'''

(** C8: every account returned is a loaded candidate, comes with exactly
    its documents of the year, and has no such document or one that should be
    requested; every loaded candidate of that kind is returned; an account
    that has documents for the year, none of which should be requested, is
    not returned; without candidates the answer is empty and the accounts are
    not loaded. *)
Theorem findAccountsThatNeedToBeSentTaxForm_spec (env : Env) (year : Z) (w : World) :
  let candidates := getTaxFormsRequiredForAccounts env None year in
  let documents := fun c => documentOf c year (legalDocuments w) in
  let toBeSent := fun c =>
    (forall d, ~ documents c d)
    \/ exists d, documents c d /\ shouldBeRequested env d = true in
  exists result w',
    findAccountsThatNeedToBeSentTaxForm env year w = (Normal result, w')
    /\ legalDocuments w' = legalDocuments w
    /\ (forall cw,
          In cw result ->
          In (collective cw) (collectives env)
          /\ Collective.id (collective cw) ∈ candidates
          /\ (forall d, In d (included_legalDocuments cw) <-> documents (collective cw) d)
          /\ toBeSent (collective cw))
    /\ (forall c,
          In c (collectives env) -> Collective.id c ∈ candidates -> toBeSent c ->
          exists cw, In cw result /\ collective cw = c)
    /\ (forall c d0,
          documents c d0 ->
          (forall d, documents c d -> shouldBeRequested env d = false) ->
          forall cw, In cw result ->
                     Collective.id (collective cw) <> Collective.id c)
    /\ (candidates = ∅ ->
        result = [] /\ trace w' = trace w ++ [TaxFormsRequiredQuery year]).
Proof.
  cbv zeta.
  assert (forall c,
             needsTaxForm env (mkIncluded c (legalDocumentsOf c year (legalDocuments w)))
             = true
             <-> ((forall d, ~ documentOf c year (legalDocuments w) d)
                  \/ exists d, documentOf c year (legalDocuments w) d
                               /\ shouldBeRequested env d = true)) as Hneeds.
  { intros c. unfold needsTaxForm. simpl.
    rewrite orb_true_iff, Nat.eqb_eq, existsb_exists, length_zero_iff_nil.
    split.
    - intros [Hnil|(d & Hd & Hreq)].
      + left. intros d Hd. apply legalDocumentsOf_spec in Hd. rewrite Hnil in Hd.
        destruct Hd.
      + right. exists d. split; [now apply legalDocumentsOf_spec | assumption].
    - intros [Hnone|(d & Hd & Hreq)].
      + left. destruct (legalDocumentsOf c year (legalDocuments w)) as [|d l] eqn:Hl;
          [reflexivity|].
        destruct (Hnone d). apply legalDocumentsOf_spec. rewrite Hl. now left.
      + right. exists d. split; [now apply legalDocumentsOf_spec | assumption]. }
  assert (forall c c', Collective.id c = Collective.id c' ->
                       forall d, documentOf c year (legalDocuments w) d
                                 <-> documentOf c' year (legalDocuments w) d) as Hsame.
  { intros c c' Hid d. unfold documentOf. now rewrite Hid. }
  unfold findAccountsThatNeedToBeSentTaxForm, Collective_findAll, bind, emit, ret.
  simpl.
  destruct (Nat.eqb_spec (size (getTaxFormsRequiredForAccounts env None year)) 0)
    as [Hempty|Hsome].
  - apply size_empty_iff, leibniz_equiv in Hempty.
    eexists _, _. split; [reflexivity|]. simpl.
    split; [reflexivity|]. split; [|split; [|split]].
    + intros cw [].
    + intros c _ Hin _. rewrite Hempty in Hin. set_solver.
    + intros c d0 _ _ cw [].
    + intros _. split; reflexivity.
  - eexists _, _. split; [reflexivity|]. simpl.
    split; [reflexivity|]. split; [|split; [|split]].
    + intros cw Hin. apply filter_In in Hin as [Hin Hneed].
      apply in_map_iff in Hin as (c & <- & Hc).
      apply filter_In in Hc as [Hc Hid].
      apply bool_decide_eq_true in Hid. apply elem_of_elements in Hid.
      simpl. split; [assumption|]. split; [assumption|].
      split; [intros d; apply legalDocumentsOf_spec | now apply Hneeds].
    + intros c Hc Hid Hsent.
      exists (mkIncluded c (legalDocumentsOf c year (legalDocuments w))).
      split; [|reflexivity].
      apply filter_In. split; [|now apply Hneeds].
      apply in_map_iff. exists c. split; [reflexivity|].
      apply filter_In. split; [assumption|].
      apply bool_decide_eq_true. now apply elem_of_elements.
    + intros c d0 Hd0 Hnone cw Hin Hid. apply filter_In in Hin as [Hin Hneed].
      apply in_map_iff in Hin as (c' & <- & _). simpl in Hid.
      apply Hneeds in Hneed as [Hno|(d & Hd & Hreq)].
      * apply (Hno d0). now apply (Hsame c' c Hid).
      * apply (Hsame c' c Hid) in Hd. rewrite (Hnone d Hd) in Hreq. discriminate.
    + intros Hempty. rewrite Hempty in Hsome. now rewrite size_empty in Hsome.
Qed.
(** * Rank / popularity analysis scripts: a shallow embedding

    The development follows the Python sources file by file:
    - [Py]        the fragments of the Python runtime the scripts rely on
                  (strings, [sorted], [enumerate], [datetime.strptime],
                  JSON values, exceptions);
    - [S3]        [s3.py]: archive iteration, the Spotify/YouTube matcher and
                  the rank tables;
    - [S1]        [s1.py]: [load_youtube_from_zip];
    - [A5Collect] [a5_collect.py]: [search_video_ids] and [save_dataset];
    - [A5Analyze] [a5_analyze.py]: [load_view_counts] and the sorted series;
    - [A5Fetch]   [a5_collect.py]: [fetch_video_details] and [main].

    Text is modelled over 8-bit characters: the case mapping, the white-space
    class and the digit class are those Python applies to ASCII text. *)

From Stdlib Require Import ZArith Ascii String List Permutation Sorted Lia Bool.
From stdpp Require Import base option list gmap strings sorting.

Set Warnings "-register-all,-abstract-large-number,-clear-no-such-hyp".

Local Open Scope string_scope.
Local Open Scope list_scope.

(** ** Python runtime fragments *)
Module Py.

(** *** Exceptions and the result monad *)

Inductive exn : Type :=
| FileNotFoundError
| TypeError
| ValueError
| KeyError
| AttributeError.

Inductive result (A : Type) : Type :=
| Ok (a : A)
| Raise (e : exn).
Arguments Ok {A} a.
Arguments Raise {A} e.

#[global] Instance result_ret : MRet result := @Ok.
#[global] Instance result_bind : MBind result := fun A B k r =>
  match r with
  | Ok a => k a
  | Raise e => Raise e
  end.
Lemma read_only_read {A} (proj : globals Obj -> A) : read_only (read proj : comp A).
Proof. intros g. reflexivity. Qed.

Lemma read_only_bind {A B} (c : comp A) (k : A -> comp B) :
  read_only c -> (forall a, read_only (k a)) -> read_only (bind c k).
Proof.
  intros Hc Hk g. specialize (Hc g).
  unfold globals_after, bind in *.
  destruct (c g) as [[[e | a] g1] t1]; simpl in Hc; subst g1; [reflexivity |].
  specialize (Hk a g). unfold globals_after in Hk.
  destruct (k a g) as [[r g2] t2]. exact Hk.
Qed.

Lemma read_only_try_except {A} (body : comp A) catches (handler : exn -> comp A) :
  read_only body -> (forall e, read_only (handler e)) ->
  read_only (try_except body catches handler).
Proof.
  intros Hb Hh g. specialize (Hb g).
  unfold globals_after, try_except in *.
  destruct (body g) as [[[e | a] g1] t1]; simpl in Hb; subst g1; [| reflexivity].
  destruct (catches e); [| reflexivity].
  specialize (Hh e g). unfold globals_after in Hh.
  destruct (handler e g) as [[r g2] t2]. exact Hh.
Qed.

Create HintDb readonly discriminated.

#[local] Hint Resolve read_only_ret read_only_raise read_only_lift
  read_only_emit read_only_read : readonly.
#[local] Hint Extern 2 (read_only (bind _ _)) =>
  apply read_only_bind; [| intros ?] : readonly.
#[local] Hint Extern 2 (read_only (try_except _ _ _)) =>
  apply read_only_try_except; [| intros ?] : readonly.
#[local] Hint Extern 3 (read_only (match ?x with _ => _ end)) =>
  destruct x : readonly.

Lemma read_only_call_transform p df : read_only (call_transform lib p df).
Proof. unfold call_transform, no_attribute. auto with readonly. Qed.

Lemma read_only_call_predict m X : read_only (call_predict lib m X).
Proof. unfold call_predict, no_attribute. auto with readonly. Qed.

Lemma read_only_call_predict_proba m X : read_only (call_predict_proba lib m X).
Proof. unfold call_predict_proba, no_attribute. auto with readonly. Qed.

Lemma read_only_coerce_amount data : read_only (coerce_amount py data : comp _).
Proof. unfold coerce_amount. auto 10 with readonly. Qed.

Lemma read_only_build_input_data data :
  read_only (build_input_data py data : comp _).
Proof. unfold build_input_data. auto 20 with readonly. Qed.

#[local] Hint Resolve read_only_call_transform read_only_call_predict
  read_only_call_predict_proba read_only_coerce_amount
  read_only_build_input_data : readonly.

Lemma read_only_transform_and_predict df :
  read_only (transform_and_predict lib df).
Proof. unfold transform_and_predict. auto 30 with readonly. Qed.

#[local] Hint Resolve read_only_transform_and_predict : readonly.

Lemma read_only_predict_try req : read_only (predict_try py lib req).
Proof. unfold predict_try. auto 10 with readonly. Qed.

Lemma read_only_predict_except e : read_only (predict_except e : comp _).
Proof. unfold predict_except, print. auto with readonly. Qed.

#[local] Hint Resolve read_only_predict_try read_only_predict_except : readonly.

Lemma read_only_predict req : read_only (predict py lib req).
Proof. unfold predict. auto 10 with readonly. Qed.

Lemma read_only_home : read_only (home lib dashboard_html).
Proof. unfold home, call_render_template. auto 10 with readonly. Qed.

#[local] Hint Resolve read_only_predict read_only_home : readonly.

Lemma read_only_handle r : read_only (handle py lib dashboard_html r).
Proof. destruct r; unfold handle; auto 10 with readonly. Qed.

Lemma read_only_serve rs : read_only (serve py lib dashboard_html rs).
Proof.
  induction rs as [| r rs IH]; simpl.
  - apply read_only_ret.
  - apply read_only_bind; [apply read_only_handle |].
    intros reply. apply read_only_bind; [exact IH |].
    intros replies. apply read_only_ret.
Qed.

(** *** What each block of [predict] computes *)

Lemma getitem_inr (data : pyval F) k v :
  getitem py data k = inr v <-> exists d, data = PDict d /\ d !! k = Some v.
Proof.
  split.
  - destruct data; simpl; try discriminate.
    destruct (d !! k) eqn:E; [| discriminate].
    intros [= <-]. eauto.
  - intros (d & -> & E). simpl. rewrite E. reflexivity.
Qed.

Lemma getitem_not_ValueError (data : pyval F) k e :
  getitem py data k = inl e -> is_ValueError e = false.
Proof.
  destruct data; simpl; try (intros [= <-]; reflexivity).
  destruct (d !! k); [discriminate | intros [= <-]; reflexivity].
Qed.

(** [float] raises [ValueError] on strings alone. *)
Lemma py_float_ValueError (v : pyval F) e :
  py_float py v = inl e -> is_ValueError e = true ->
  exists s, v = PStr s /\ float_of_str py s = None.
Proof.
  destruct v; simpl; try (intros [= <-]; discriminate).
  - destruct (float_of_int py _); [discriminate | intros [= <-]; discriminate].
  - destruct (float_of_int py z); [discriminate | intros [= <-]; discriminate].
  - destruct (float_of_str py s) eqn:E; [discriminate |]. eauto.
Qed.

Lemma coerce_amount_missing (data : pyval F) e (g : globals Obj) :
  getitem py data "amount" = inl e ->
  (coerce_amount py data : comp _) g = (inl e, g, []).
Proof.
  intros E. unfold coerce_amount, try_except, bind, lift. rewrite E.
  rewrite (getitem_not_ValueError _ _ _ E). reflexivity.
Qed.

Lemma coerce_amount_raises (data : pyval F) v e (g : globals Obj) :
  getitem py data "amount" = inr v -> py_float py v = inl e ->
  (coerce_amount py data : comp _) g =
    if is_ValueError e then (inr (inl invalid_amount_response), g, [])
    else (inl e, g, []).
Proof.
  intros E1 E2. unfold coerce_amount, try_except, bind, lift, ret.
  rewrite E1, E2. destruct (is_ValueError e); reflexivity.
Qed.

Lemma coerce_amount_converts d v f (g : globals Obj) :
  d !! "amount" = Some v -> py_float py v = inr f ->
  (coerce_amount py (PDict d) : comp _) g =
    (inr (inr (PDict (<["amount" := PFloat f]> d))), g, []).
Proof.
  intros E1 E2. unfold coerce_amount, try_except, bind, lift, ret. simpl.
  rewrite E1, E2. reflexivity.
Qed.
(** On a network with at least one node the uptime is a percentage. *)
Lemma calculate_uptime_range (nodes : list App.SensorNode) :
  nodes <> [] ->
  exists u, App.calculate_uptime nodes = Ok u /\ 0 <= u /\ u <= 100.
Proof.
  intros Hne. unfold App.calculate_uptime.
  set (up := List.length (filter App.operational nodes)).
  set (n := List.length nodes).
  assert (Hn : (0 < n)%nat)
    by (subst n; destruct nodes; [contradiction | simpl; lia]).
  assert (Hup : (up <= n)%nat) by apply count_operational_le.
  assert (Hpos : 0 < inject_Z (Z.of_nat n))
    by (change 0 with (inject_Z 0); rewrite <- Zlt_Qlt; lia).
  rewrite py_div_ok by (intros H; rewrite H in Hpos; discriminate).
  cbn [bind]. eexists. split; [reflexivity|].
  assert (H0 : 0 <= inject_Z (Z.of_nat up))
    by (change 0 with (inject_Z 0); rewrite <- Zle_Qle; lia).
  assert (H1 : inject_Z (Z.of_nat up) <= inject_Z (Z.of_nat n))
    by (rewrite <- Zle_Qle; lia).
  assert (Hq0 : 0 <= inject_Z (Z.of_nat up) / inject_Z (Z.of_nat n))
    by (apply Qle_shift_div_l; [exact Hpos | lra]).
  assert (Hq1 : inject_Z (Z.of_nat up) / inject_Z (Z.of_nat n) <= 1)
    by (apply Qle_shift_div_r; [exact Hpos | lra]).
  split; lra.
Qed.

(** C9 (defect): a farm of half a hectare has a network without nodes, and
    on it [calculate_uptime] divides by the number of nodes, zero. *)
Theorem calculate_uptime_fails_without_nodes (d : App.InitDraws) :
  App.initialize_network (1 # 2) d = []
  /\ App.calculate_uptime (App.initialize_network (1 # 2) d)
     = Raise ZeroDivisionError.
Proof. split; reflexivity. Qed.

(** * Further properties of the code *)

(** ** Rounding *)

Lemma rint_le (k : Z) (x : Q) : x <= inject_Z k -> (rint x <= k)%Z.
Proof.
  intros H. unfold rint.
  assert (Hf : (Qfloor x <= k)%Z).
  { rewrite <- (Qfloor_Z k). apply Qfloor_resp_le. exact H. }
  assert (Hup : 0 < x - inject_Z (Qfloor x) -> (Qfloor x + 1 <= k)%Z).
  { intros Hpos. assert (Hlt : inject_Z (Qfloor x) < inject_Z k) by lra.
    rewrite <- Zlt_Qlt in Hlt. lia. }
  destruct (_ ?= _) eqn:E.
  - apply Qeq_alt in E. destruct (Z.even _); [exact Hf|]. apply Hup. lra.
  - exact Hf.
  - apply Qgt_alt in E. apply Hup. lra.
Qed.

Lemma rint_ge (k : Z) (x : Q) : inject_Z k <= x -> (k <= rint x)%Z.
Proof.
  intros H. etransitivity; [|apply rint_ge_floor].
  rewrite <- (Qfloor_Z k). apply Qfloor_resp_le. exact H.
Qed.

Lemma scale_pos (n : nat) : 0 < inject_Z (10 ^ Z.of_nat n).
Proof.
  change 0 with (inject_Z 0). rewrite <- Zlt_Qlt.
  apply Z.pow_pos_nonneg; lia.
Qed.

Lemma py_round_le (k : Z) (x : Q) (n : nat) :
  x <= inject_Z k -> py_round x n <= inject_Z k.
Proof.
  intros H. unfold py_round. pose proof (scale_pos n) as Hs.
  apply Qle_shift_div_r; [exact Hs|].
  rewrite <- inject_Z_mult, <- Zle_Qle. apply rint_le.
  rewrite inject_Z_mult. apply Qmult_le_compat_r; [exact H | lra].
Qed.

Lemma py_round_ge (k : Z) (x : Q) (n : nat) :
  inject_Z k <= x -> inject_Z k <= py_round x n.
Proof.
  intros H. unfold py_round. pose proof (scale_pos n) as Hs.
  apply Qle_shift_div_l; [exact Hs|].
  rewrite <- inject_Z_mult, <- Zle_Qle. apply rint_ge.
  rewrite inject_Z_mult. apply Qmult_le_compat_r; [exact H | lra].
Qed.

Lemma np_round1_le (k : Z) (x : Q) :
  x <= inject_Z k -> np_round1 x <= inject_Z k.
Proof.
  intros H. unfold np_round1.
  apply Qle_shift_div_r; [reflexivity|].
  change 10 with (inject_Z 10). rewrite <- inject_Z_mult, <- Zle_Qle.
  apply rint_le. rewrite inject_Z_mult.
  apply Qmult_le_compat_r; [exact H | discriminate].
Qed.

(** ** The weather profile *)

Lemma window_cases (lo hi : Z) (v : Q) (i : Z) :
  App.window lo hi v i = v \/ App.window lo hi v i = 0.
Proof. unfold App.window. destruct (_ && _); auto. Qed.

(** [generate_weather_profile], for every sine with values in [[-1, 1]] and
    every sample: a profile that is returned has one row per day, numbered
    from 0 in order, its rainfall is never negative and its temperature lies
    between 5 and 33 degrees, and between 5 and 25 for a crop other than
    wheat (the only crop with a heat wave). *)
Theorem weather_profile_rows (np_sin : Q -> Q) (np_pi : Q) (crop : string)
  (days : Z) (d : App.InitDraws) (w : list App.Weather) :
  (forall x, -1 <= np_sin x /\ np_sin x <= 1) ->
  App.generate_weather_profile np_sin np_pi crop days d = Ok w ->
  Z.of_nat (List.length w) = days
  /\ forall (i : nat) (row : App.Weather),
       nth_error w i = Some row ->
       App.day row = Z.of_nat i
       /\ 0 <= App.rainfall row
       /\ 5 <= App.temperature row
       /\ App.temperature row <= 33
       /\ (String.eqb crop "wheat" = false -> App.temperature row <= 25).
Proof.
  intros Hsin Hw. unfold App.generate_weather_profile in Hw.
  destruct (Z.ltb_spec days 0); [discriminate|]. injection Hw as <-.
  split; [rewrite length_map, length_seq; lia|].
  intros i row Hrow. rewrite nth_error_map in Hrow.
  destruct (nth_error (seq 0 (Z.to_nat days)) i) as [k|] eqn:E;
    [|discriminate].
  injection Hrow as <-.
  assert (Hk : k = i).
  { assert (Hi : (i < List.length (seq 0 (Z.to_nat days)))%nat)
      by (apply nth_error_Some; rewrite E; discriminate).
    rewrite length_seq in Hi.
    pose proof (nth_error_nth _ _ 0%nat E) as Hn.
    rewrite seq_nth in Hn by exact Hi. lia. }
  subst k. unfold App.weather_row.
  cbn [App.day App.rainfall App.temperature].
  match goal with |- context [np_sin ?x] => destruct (Hsin x) as [Hlo Hhi] end.
  split; [reflexivity|]. split.
  - apply (np_round1_ge 0).
    destruct (String.eqb crop "wheat"); apply Q.le_max_l.
  - split; [|split].
    + apply (np_round1_ge 5).
      pose proof (window_nonneg 40 45 8 (Z.of_nat i)).
      change (inject_Z 5) with 5. destruct (String.eqb crop "wheat"); lra.
    + apply (np_round1_le 33). change (inject_Z 33) with 33.
      destruct (String.eqb crop "wheat"); [|lra].
      destruct (window_cases 40 45 8 (Z.of_nat i)) as [-> | ->]; lra.
    + intros ->. apply (np_round1_le 25). change (inject_Z 25) with 25. lra.
Qed.

Lemma weather_profile_rows_witness :
  exists w,
    App.generate_weather_profile flat_sin pi_approx "wheat" 2 init_draws = Ok w
    /\ Z.of_nat (List.length w) = 2%Z
    /\ forall (i : nat) (row : App.Weather),
         nth_error w i = Some row ->
         App.day row = Z.of_nat i
         /\ 0 <= App.rainfall row
         /\ 5 <= App.temperature row
         /\ App.temperature row <= 33
         /\ (String.eqb "wheat" "wheat" = false -> App.temperature row <= 25).
Proof.
  eexists. split; [reflexivity|].
  exact (weather_profile_rows flat_sin pi_approx "wheat" 2 init_draws _
           flat_sin_range eq_refl).
Defined.

(** ** The initial soil moisture *)

(** [initialize_soil_moisture]: with the three samples of the generator in
    the unit interval, every component lies in the range of the soil type,
    15 to 25 for sandy, 30 to 40 for clay and 20 to 30 for any other
    string. *)
Theorem initial_soil_moisture_range (soil : string) (u : App.Vec3) :
  Forall (fun x => 0 <= x /\ x <= 1) (App.vec3_list u) ->
  let lo := if String.eqb soil "sandy" then 15
            else if String.eqb soil "clay" then 30 else 20 in
  Forall (fun m => lo <= m /\ m <= lo + 10)
    (App.vec3_list (App.initialize_soil_moisture soil u)).
Proof.
  destruct u as [[a b] c]. cbn [App.vec3_list]. intros H.
  inversion H as [|? ? Ha H1]; subst. inversion H1 as [|? ? Hb H2]; subst.
  inversion H2 as [|? ? Hc _]; subst.
  unfold App.initialize_soil_moisture, App.uniform3.
  destruct (String.eqb soil "sandy"); [|destruct (String.eqb soil "clay")];
    cbn [App.vec3_map App.vec3_list]; repeat constructor; lra.
Qed.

'''

• HOW TO COMPLETE THIS TASK
Going back to the entries above, set down exactly the lines that begin at the one with "Create HintDb readonly discriminated." and end at the one with "apply read_only_try_except; [|", both included, and nothing else.

• ANSWER FOR THIS EXERCISE
Create HintDb readonly discriminated.

#[local] Hint Resolve read_only_ret read_only_raise read_only_lift
  read_only_emit read_only_read : readonly.
#[local] Hint Extern 2 (read_only (bind _ _)) =>
  apply read_only_bind; [| intros ?] : readonly.
#[local] Hint Extern 2 (read_only (try_except _ _ _)) =>
  apply read_only_try_except; [| intros ?] : readonly.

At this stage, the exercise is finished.